Claude Code vs. Codex CLI: Head to Head

1 month ago 5

I started a post here shortly after GPT-5 came out to try to do a comparison between Codex and Claude Code. I did the actual development operations, but didn’t actually finish writing it up at the time. With the recent releases of GPT-5-Codex and Sonnet 4.5, I dusted off the mechanisms I used to do the test and ran them against Codex using GPT-5-Codex-high and Claude Code 2 using Sonnet 4.5. The result is both an interesting comparison between Anthropic and OpenAI’s flagship coding models, but also a look at the advancement in coding model performance within a given company’s fleet over a (very) short period of time.

Some background: I have experience using a reasonable number of the tools and models around AI. I started with trying to coax short functions out of GPT-3, signed up for Github Copilot when it first became available, tried Cursor and Aider, and finally landed on Claude Code when it was released earlier in 2025.

For those reading who aren’t programmers or who haven’t used these tools, there are several different ways that you can build tools that apply AI models to software source code:

  1. You can use the models’ chat interfaces directly. Copy a function, a file, or a set of files into the chat window, ask a question about it, and get an answer.
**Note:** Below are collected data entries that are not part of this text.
(* ===== verification/MpServe.v ===== *)
(** * The rendezvous of processors in SMM: what the BSP does for SMI handlers *)

From S2P Require Import Prelude MpDefs MpLogic MpInv MpAp MpBsp.
From stdpp Require Import functions.
#[local] Open Scope Z_scope.
#[local] Open Scope code_scope.

Section Serve.
Context {SC : SmmConfig} (os : Z -> MTRR_SETTINGS) (Few : NumCpus < 2 ^ 28).
Notation inv := (inv os).
Notation safe := (safe (Inv os)).
Notation steps := (steps (Inv os)).
Notation bsp_view := (bsp_view os).
Implicit Types (b : Z) (B : bsp).

Ltac conj := repeat match goal with |- _ /\ _ => split end.

(** ** The lock of an AP *)

Lemma holds_at B j c : B.(held) = Some (j, c) -> holds B j = Some c.
Proof. unfold holds. intros ->. by rewrite Z.eqb_refl. Qed.

Lemma holds_not B j j' c : B.(held) = Some (j, c) -> j' <> j -> holds B j' = None.
Proof. unfold holds. intros -> Hj. by rewrite (proj2 (Z.eqb_neq _ _)). Qed.

(** While the BSP has the lock of an AP, that AP has no procedure. *)
Lemma held_view s r p gone b B j c : bsp_view s r p gone b B -> B.(held) = Some (j, c) ->
  j <> b /\ 0 <= j < NumCpus /\ exists a, r j = Ap a /\ ap_signals s B false j a /\ ap_state os s j a /\ ap_job s B false j a /\
    p j = false /\ a.(job) = Free /\ B.(quiet) j = false.
Proof.
  intros V Hh. pose proof (bv_inv _ _ _ _ _ _ _ V) as J. pose proof (bv_role _ _ _ _ _ _ _ V) as Hr.
  destruct (held_is_ap os s r (Some b) p gone j c J) as [a Ea]; [cbn; by rewrite Hr|].
  assert (Hjb : j <> b) by (intros ->; congruence).
  pose proof (bv_other _ _ _ _ _ _ _ V j Hjb) as H. rewrite Ea in H. destruct H as (H1 & H2 & H3).
  assert (p j = false /\ a.(job) = Free) as [Hp Hj].
  { destruct H3 as (E1 & E2 & _). rewrite (holds_at _ _ _ Hh) in E1. destruct (p j), (job a); cbn in E1; split; try done; lia. }
  rewrite Hp in *. split; [done|]. split.
  - destruct (decide (0 <= j < NumCpus)) as [|Hn]; [done|]. rewrite (iv_range _ _ _ _ _ _ J) in Ea by done. done.
  - exists a. repeat (split; [done|]). by apply (bo_held _ _ (bv_ok _ _ _ _ _ _ _ V) j c).
Qed.

(** A step on the AP whose lock the BSP has. *)
Lemma held_step s s' r p gone b B j c (h : option hold) (q : bool) (pj : bool) (Q : role -> Prop) : bsp_view s r p gone b B -> B.(held) = Some (j, c) ->
  (forall l, l <> Busy j -> l <> Run j -> l <> Procedure j -> l <> Parameter_ j -> s'.(mem) l = s.(mem) l) ->
  s'.(mem) (Run j) = s.(mem) (Run j) + flag pj -> (h <> None -> q = false) ->
  (exists x, s'.(hw) = s.(hw) \/ s'.(hw) = schedules j x s.(hw)) ->
  let B' := w_held (match h with Some c' => Some (j, c') | None => None end) (w_quiet (<[j := q]> B.(quiet)) B) in
  (forall a, a.(job) = Free -> ap_job s B false j a -> ap_job s' B' pj j a) ->
  Q (Bsp B') -> steps b r s' Q.
Proof.
  intros V Hh Hmem HR Hq Hhw B' Hjob HQ. destruct (held_view _ _ _ _ _ _ _ _ V Hh) as (Hjb & Hj & a & Ea & H1 & H2 & H3 & Hp & Hf & Hqj).
  pose proof (bv_ok _ _ _ _ _ _ _ V) as Hok. destruct Hhw as [x Hhw].
  assert (E : s'.(hw).(Mtrrs) = s.(hw).(Mtrrs) /\ s'.(hw).(InSmm) = s.(hw).(InSmm) /\ s'.(hw).(Saved) = s.(hw).(Saved) /\ s'.(hw).(InCore) = s.(hw).(InCore) /\
    s'.(hw).(IdtCopies) = s.(hw).(IdtCopies) /\ s'.(hw).(Ran) = s.(hw).(Ran) /\ forall i, i <> j -> s'.(hw).(Scheduled) i = s.(hw).(Scheduled) i).
  { destruct Hhw as [-> | ->]; [done|]. repeat (split; [done|]). intros i Hi. by look. }
  destruct E as (F1 & F2 & F3 & F4 & F5 & F6 & F7).
  eapply (bsp_other os s s' r p gone b B B' j pj); [exact V|done| | | |by destruct B| | | | |exact HQ].
  - intros i Hi. unfold same_cpu. rewrite F1, F2, F3, F6, F7, !Hmem by congruence. done.
  - unfold same_vars. rewrite F4, !Hmem by done. repeat (split; [done|]). intros i. by rewrite Hmem.
  - unfold same_idt. by rewrite F5, !Hmem.
  - intros i Hi. unfold B'. know. rewrite fn_lookup_insert_ne by done. split; [done|split; [|done]]. rewrite (holds_not _ _ _ _ Hh) by done.
    unfold holds. know. destruct h; [|done]. by rewrite (proj2 (Z.eqb_neq _ _)).
  - rewrite Ea. split; [|split; [|by apply Hjob]].
    + unfold ap_signals in *. unfold B'. know. rewrite HR. cbn [flag] in *. lia.
    + unfold ap_state in *. by rewrite F1, F2, F3, Hmem.
  - unfold B'. okay Hok.
    + intros E. destruct (op2 E) as (A1 & A2 & A3). by rewrite A3 in Hqj.
    + intros i. destruct (decide (j = i)) as [<-|Hi]; [rewrite fn_lookup_insert; intros; by apply oqu|rewrite fn_lookup_insert_ne by done; apply oqu].
    + intros i c'. destruct h as [c''|]; [|done]. intros E. injection E as <- <-. rewrite fn_lookup_insert. by apply Hq.
  - intros i. unfold B'. know. apply (bv_follow _ _ _ _ _ _ _ V).
Qed.

Ltac bsp_start HI Hr := destruct (bsp_facts os _ _ _ _ HI Hr) as (p & gone & V);
  pose proof (bv_ok _ _ _ _ _ _ _ V) as Hok; pose proof (bv_run _ _ _ _ _ _ _ V) as Hro.

(** The BSP serves SMI handlers: no signal is on its way. *)
Record serving (b : Z) (B : bsp) : Prop := {
  sv_phase : B.(phase) = 1;
  sv_waits : B.(waits) = 3;
  sv_locked : B.(locked) = true;
  sv_part : B.(part) = 0;
  sv_given : given_all b 2 B.(given)
}.

Definition locked_by (j : Z) (B : bsp) : bsp := w_held (Some (j, Held)) (w_quiet (<[j := false]> B.(quiet)) B).

Lemma lock_step s r b B j (Q : role -> Prop) : Inv os s r -> r b = Bsp B -> serving b B -> 0 <= j < NumCpus -> j <> b -> B.(follows) j = true \/ B.(quiet) j = false -> B.(held) = None ->
  s.(mem) (Busy j) = RELEASED -> Q (Bsp (locked_by j B)) -> steps b r (set_mem (Busy j) ACQUIRED s) Q.
Proof.
  intros HI Hr [S1 S2 S3 S4 S5] Hj Hjb Hf0 Hh E HQ. bsp_start HI Hr.
  assert (Hf : B.(follows) j = true) by (destruct Hf0; [done|by apply (bo_quiet _ _ Hok)]). pose proof (bv_follow _ _ _ _ _ _ _ V) as HF.
  specialize (S5 j Hj Hjb). destruct (HF j Hf ltac:(lia)) as [a Ea]. pose proof (bv_other _ _ _ _ _ _ _ V j Hjb) as Hc. rewrite Ea in Hc.
  eapply (bsp_other os s _ r p gone b B (locked_by j B) j (p j)); [exact V|done|others|repeat split; intros; by look|repeat split; by look|by destruct B| | | | |exact HQ].
  - intros i Hi. unfold locked_by, holds. know. rewrite Hh, fn_lookup_insert_ne by done. by rewrite (proj2 (Z.eqb_neq _ _)).
  - rewrite Ea. destruct Hc as (C1 & C2 & (E1 & E2 & E3 & E4 & E5 & E6 & E7)). cbn [cpu_ok]. unfold ap_signals, ap_state, ap_job, locked_by, holds in *. know. look.
    rewrite Hh in *. rewrite E, Z.eqb_refl in *. unfold RELEASED, ACQUIRED in *. cbn [flag held_by] in *.
    destruct (p j), (working (job a)) eqn:Ew; cbn [flag] in E1; try lia. destruct (job a); [|done..].
    split; [exact C1|split; [exact C2|]]. by conj.
  - unfold locked_by. okay Hok.
    + intros i. destruct (decide (j = i)) as [<-|Hi]; [done|rewrite fn_lookup_insert_ne by done; apply oqu].
    + intros i c'. intros E'. injection E' as <- <-. by rewrite fn_lookup_insert.
  - apply HF.
Qed.

(** What the BSP has stored under the lock of [j]. *)
Definition has_lock (j : Z) (c : hold) (q : Z -> bool) (B : bsp) : bsp := w_held (Some (j, c)) (w_quiet q B).
Definition no_lock (q : Z -> bool) (B : bsp) : bsp := w_held None (w_quiet q B).

Ltac held_job Hh := let a := fresh "a" in let Ha := fresh "Ha" in let H := fresh "H" in
  intros a Ha H; destruct H as (E1 & E2 & E3 & E4 & E5 & E6 & E7); unfold RELEASED, ap_job in *; rewrite Ha in *; unfold holds in *; know; look;
  rewrite Hh in *; rewrite ?Z.eqb_refl in *; cbn [flag held_by working recorded orb] in *; conj; try done; try lia.

(** The BSP gives the lock back: the AP has no procedure. *)
Lemma safe_unlock n b B j (Q : unit -> role -> Prop) : 0 <= j < NumCpus -> B.(held) = Some (j, Held) ->
  Q tt (Bsp (no_lock (<[j := true]> B.(quiet)) B)) -> safe n b (Bsp B) (ReleaseSpinLock (Busy j)) Q.
Proof.
  intros Hj Hh HQ. apply (safe_store (Inv os)); [range|]. intros s r HI Hr. bsp_start HI Hr.
  eapply (held_step s _ r p gone b B j Held None true false); [exact V|exact Hh|intros; by look|look; cbn; lia|done|by exists (0, 0); left| |exact HQ].
  held_job Hh.
Qed.

Lemma safe_store_proc n b B j v (Q : unit -> role -> Prop) : 0 <= j < NumCpus -> B.(held) = Some (j, Held) ->
  Q tt (Bsp (has_lock j (Named v) (<[j := false]> B.(quiet)) B)) -> safe n b (Bsp B) (store (Procedure j) v) Q.
Proof.
  intros Hj Hh HQ. apply (safe_store (Inv os)); [range|]. intros s r HI Hr. bsp_start HI Hr.
  eapply (held_step s _ r p gone b B j Held (Some (Named v)) false false); [exact V|exact Hh|intros; by look|look; cbn; lia|done|by exists (0, 0); left| |exact HQ].
  held_job Hh.
Qed.

Lemma safe_store_param n b B j v x (Q : unit -> role -> Prop) : 0 <= j < NumCpus -> B.(held) = Some (j, Named v) ->
  Q tt (Bsp (has_lock j (Filled v x) (<[j := false]> B.(quiet)) B)) -> safe n b (Bsp B) (store (Parameter_ j) x) Q.
Proof.
  intros Hj Hh HQ. apply (safe_store (Inv os)); [range|]. intros s r HI Hr. bsp_start HI Hr.
  eapply (held_step s _ r p gone b B j (Named v) (Some (Filled v x)) false false); [exact V|exact Hh|intros; by look|look; cbn; lia|done|by exists (0, 0); left| |exact HQ].
  held_job Hh.
Qed.

Lemma safe_schedule n b B j v x (Q : unit -> role -> Prop) : B.(held) = Some (j, Filled v x) ->
  Q tt (Bsp (has_lock j Recorded (<[j := false]> B.(quiet)) B)) -> safe n b (Bsp B) (hook (schedules j (v, x))) Q.
Proof.
  intros Hh HQ. apply (safe_hook (Inv os)). intros s r HI Hr. bsp_start HI Hr.
  eapply (held_step s _ r p gone b B j (Filled v x) (Some Recorded) false false); [exact V|exact Hh|done|look; cbn; lia|done|by exists (v, x); right| |exact HQ].
  held_job Hh.
  destruct E6 as [-> ->]. by rewrite E7, app_nil_r.
Qed.

(** The signal that there is a procedure. *)
Lemma safe_start_ap n b B j (Q : Z -> role -> Prop) : 0 <= j < NumCpus -> B.(held) = Some (j, Recorded) ->
  (forall v, Q v (Bsp (no_lock (<[j := false]> B.(quiet)) B))) -> safe n b (Bsp B) (ReleaseSemaphore (Run j)) Q.
Proof.
  intros Hj Hh HQ.
  assert (Hfew : forall s r, Inv os s r -> r b = Bsp B -> 0 <= s.(mem) (Run j) /\ u32 (s.(mem) (Run j) + 1) = s.(mem) (Run j) + 1).
  { intros s r HI Hr. bsp_start HI Hr. destruct (held_view _ _ _ _ _ _ _ _ V Hh) as (_ & _ & a & _ & (H1 & H2 & H3 & H4 & H5) & _).
    pose proof (bo_waits _ _ Hok). cbn [flag] in H5. split; [lia|]. apply u32_succ. lia. }
  apply (safe_ReleaseSemaphore (Inv os)); [range| |]; intros s r HI Hr Hu; destruct (Hfew s r HI Hr) as [H0 E]; rewrite E in *; [lia|].
  bsp_start HI Hr.
  eapply (held_step s _ r p gone b B j Recorded None false true); [exact V|exact Hh|intros; by look|look; cbn; lia|done|by exists (0, 0); left| |apply HQ].
  held_job Hh.
Qed.

(** ** The services *)

(** The roles of the BSP while it serves: what may have changed since [B0]. *)
Definition with_ (f : Z -> Z) (F : Z -> bool) (h : option (Z * hold)) (q : Z -> bool) (B0 : bsp) : bsp := w_given f (w_follows F (w_held h (w_quiet q B0))).
Definition serves (b : Z) (B0 : bsp) (h : option (Z * hold)) (g : role) : Prop :=
  exists f F q, g = Bsp (with_ f F h q B0) /\ given_all b 2 f /\ forall i, q i = false -> 0 <= i < NumCpus /\ i <> b.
This was the earliest way to apply AI to software engineering and it’s still commonly used.

  2. You can integrate a model into an IDE and perform “smart autocomplete”. This was the original way Github Copilot was set up — it would take a chunk of the code around your cursor, submit it to the model, and propose something it thought might reflect what you wanted to type next. This approach generates completions that are sometimes wildly off, but are often disturbingly accurate at “reading your mind” and giving you multiple lines of code that are almost exactly what you wanted.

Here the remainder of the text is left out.